The foundation for Dai’s currency system was proposed by Adam Back a year earlier, in 1997, through a modification of the cryptographic principle of Hashcash. 

Hashcash was conceived in 1992 by Cynthia Dwork and Moni Naor as a means to cryptographically secure email messages. The programme appends a difficult-to-solve but easy-to-verify mathematical puzzle to the header of an email. The puzzle must be solved prior to sending the email, and solving it proves the sender has enough interest in the message being delivered to take the time to complete the puzzle.

Back’s modified interpretation of Hashcash applied the same principles but used the puzzle as an incentive rather than a deterrent. According to Back, users could earn digital currency by solving the hash puzzles appended to pending transactions, earning at a rate corresponding to the time required to solve the puzzle. Worth is proportional to effort: a gold bullion is more valuable than a penny because it is harder to make. 

Dai theorised a mechanism similar to Back’s Hashcash in his concept of b-money, a currency that could be created by anyone with a computer. 

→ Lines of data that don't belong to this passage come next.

Lemma offset_ok_all (leap : bool) n :
  0 <= n < 365 + (if leap then 1 else 0) -> offset_ok leap n = true.
Proof.
  intros Hn. destruct leap.
  - apply (zrange_forallb (offset_ok true) 0 366); [vm_compute; reflexivity | lia].
  - apply (zrange_forallb (offset_ok false) 0 365); [vm_compute; reflexivity | lia].
Qed.

Lemma ord2ymd_unfold n :
  _ord2ymd n =
    let n0 := n - 1 in
    let a := n0 / 146097 in
    let r1 := n0 mod 146097 in
    let b := r1 / 36524 in
    let r2 := r1 mod 36524 in
    let c := r2 / 1461 in
    let r3 := r2 mod 1461 in
    let e := r3 / 365 in
    let r4 := r3 mod 365 in
    if (e =? 4) || (b =? 4)
    then mkDate (a * 400 + 1 + b * 100 + c * 4 + e - 1) 12 31
    else let md := month_day ((e =? 3) && (negb (c =? 24) || (b =? 3))) r4 in
         mkDate (a * 400 + 1 + b * 100 + c * 4 + e) (fst md) (snd md).
Proof.
  unfold _ord2ymd, month_day, _DI400Y, _DI100Y, _DI4Y. cbv zeta.
  destruct (_ || _); [reflexivity|].
  destruct (_ <? _); reflexivity.
Qed.

Lemma days_in_month_leap y m :
  _days_in_month y m = _DAYS_IN_MONTH m + (if (m =? 2) && _is_leap y then 1 else 0).
Proof.
  unfold _days_in_month. destruct ((m =? 2) && _is_leap y) eqn:E; [|lia].
  apply andb_true_iff in E as [E _]. apply Z.eqb_eq in E. subst. reflexivity.
Qed.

“Anyone can create money by broadcasting the solution to a previously unsolved computational problem. The only conditions are that it must be easy to determine how much computing effort it took to solve the problem and the solution must otherwise have no value, either practical or intellectual. The number of monetary units created is equal to the cost of the computing effort in terms of a standard basket of commodities.” - Wei Dai, 1998

Still, Dai’s proposal lacked the technical details to implement his theory. Without the means to turn idea into reality, interest in the pursuit began to wane. By the early 2000s, most computer programmers had given up hope on the Cypherpunks’ dream for a cryptocurrency utopia.